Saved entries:
Lemma only_ahw b s h : (forall b', b' ∈ bases -> b' <> b -> chan b' h = chan b' (ahw s) /\ settle b' h = settle b' (ahw s)) ->
  only b s (set_ahw h s).
Proof. intros Hh. by split. Qed.

Lemma only_slept b s n : 0 <= n -> only b s (set_slept (slept s + n) s).
Proof. intros Hn. split; try done. cbn. lia. Qed.

Lemma only_messages b s l : only b s (set_messages l s).
Proof. by split. Qed.

Lemma wp_out b r v s : b ∈ bases -> r ∈ offsets ->
  wp (outb (b + r) v) (fun _ s' => only b s s' /\ at_chan b s' = ata_out r (u8 v) (at_chan b s) /\
    (busy b s' <= (if decide (r = 7 \/ r = 0x206)%Z then max_settle else busy b s))%nat) s.
Proof.
  intros Hb Hr. red. cbn [outb modify]. destruct (outb_chan b r (u8 v) (ahw s) Hb Hr) as [Hc Hs]; [apply uwrap_range; lia|].
  split; [|by split]. apply only_ahw. intros b' Hb' Hn. by apply (other_chan b b' (ahw s) Hb Hb' Hn).
Qed.

Lemma wp_in p s (Q : Z -> D -> Prop) : Q (io_inb p (ahw s)).1 (set_ahw (io_inb p (ahw s)).2 s) -> wp (inb p) Q s.
Proof. intros HQ. unfold inb, wp, bind, get. by destruct (io_inb p (ahw s)). Qed.

(** What the status register shows when there is a drive. *)
Definition shows (b : Z) s (v : Z) s' : Prop :=
  (if Z.testbit v 7 then (busy b s' < busy b s)%nat
   else busy b s' = 0%nat /\ Z.testbit v 3 = drq (at_chan b s) /\
     Z.testbit v 6 = bool_decide (is_Some (drive_of (selected (at_chan b s)) (at_chan b s)))) /\
  (busy b s = 0%nat -> Z.testbit v 7 = false).

Lemma wp_any_status b r s : b ∈ bases -> r = 7 \/ r = 0x206 ->
  wp (inb (b + r)) (fun v s' => only b s s' /\
    at_chan b s' = (if r =? 7 then set_intrq false (at_chan b s) else at_chan b s) /\
    (populated (at_chan b s) -> shows b s v s') /\
    (~ populated (at_chan b s) -> Z.testbit v 7 = true \/ Z.testbit v 6 = false)) s.
Proof.
  intros Hb Hr. apply wp_in. split; [|exact (inb_status b r (ahw s) Hb Hr)].
  apply only_ahw. intros b' Hb' Hn. apply (other_chan b b' (ahw s) Hb Hb' Hn).
  destruct Hr as [-> | ->]; unfold offsets; set_solver.
Qed.

Lemma wp_status b r s : b ∈ bases -> r = 7 \/ r = 0x206 -> populated (at_chan b s) ->
  wp (inb (b + r)) (fun v s' => only b s s' /\
    at_chan b s' = (if r =? 7 then set_intrq false (at_chan b s) else at_chan b s) /\ shows b s v s') s.
Proof.
  intros Hb Hr Hp. eapply wp_mono; [by apply wp_any_status|]. intros v s' (H1 & H2 & H3 & _). split_and!; [done..|by apply H3].
Qed.

Lemma wp_register b r s : b ∈ bases -> r ∈ [1; 2; 3; 4; 5] ->
  wp (inb (b + r)) (fun v s' => only b s s' /\ at_chan b s' = at_chan b s /\ busy b s' = busy b s /\
    (busy b s = 0%nat -> is_Some (drive_of (selected (at_chan b s)) (at_chan b s)) -> v =
       (if r =? 1 then r_error (at_chan b s) else if r =? 2 then r_nsect (at_chan b s)
        else if r =? 3 then r_lbal (at_chan b s) else if r =? 4 then r_lbam (at_chan b s) else r_lbah (at_chan b s)))) s.
Proof.
  intros Hb Hr. apply wp_in. split; [|exact (inb_register b r (ahw s) Hb Hr)].
  apply only_ahw. intros b' Hb' Hn. apply (other_chan b b' (ahw s) Hb Hb' Hn). unfold offsets. set_solver.
Qed.

(** ** Waiting *)

(** The driver's record of channel [n] is [c], a channel of the hardware. *)
Definition on_base s (n : Z) (c : channel) : Prop :=
  channels s !! Z.to_nat n = Some c /\ reg_base c ∈ bases.

Lemma on_base_only b s s' n c : only b s s' -> on_base s n c -> on_base s' n c.
Proof. intros Ho [E Hb]. split; [by rewrite (on_channels _ _ _ Ho)|done]. Qed.

Lemma wp_get_channel s n c (Q : channel -> D -> Prop) : channels s !! Z.to_nat n = Some c -> Q c s -> wp (get_channel n) Q s.
Proof. intros E HQ. unfold get_channel, wp, bind, get. by rewrite E. Qed.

_WHAT NEEDS TO BE DONE_
Among the records, find the lines that contain "Prop" and copy each of them.

_SOLUTION FOR THIS EXERCISE_
Lemma wp_in p s (Q : Z -> D -> Prop) : Q (io_inb p (ahw s)).1 (set_ahw (io_inb p (ahw s)).2 s) -> wp (inb p) Q s.
Definition shows (b : Z) s (v : Z) s' : Prop :=
Definition on_base s (n : Z) (c : channel) : Prop :=
Lemma wp_get_channel s n c (Q : channel -> D -> Prop) : channels s !! Z.to_nat n = Some c -> Q c s -> wp (get_channel n) Q s.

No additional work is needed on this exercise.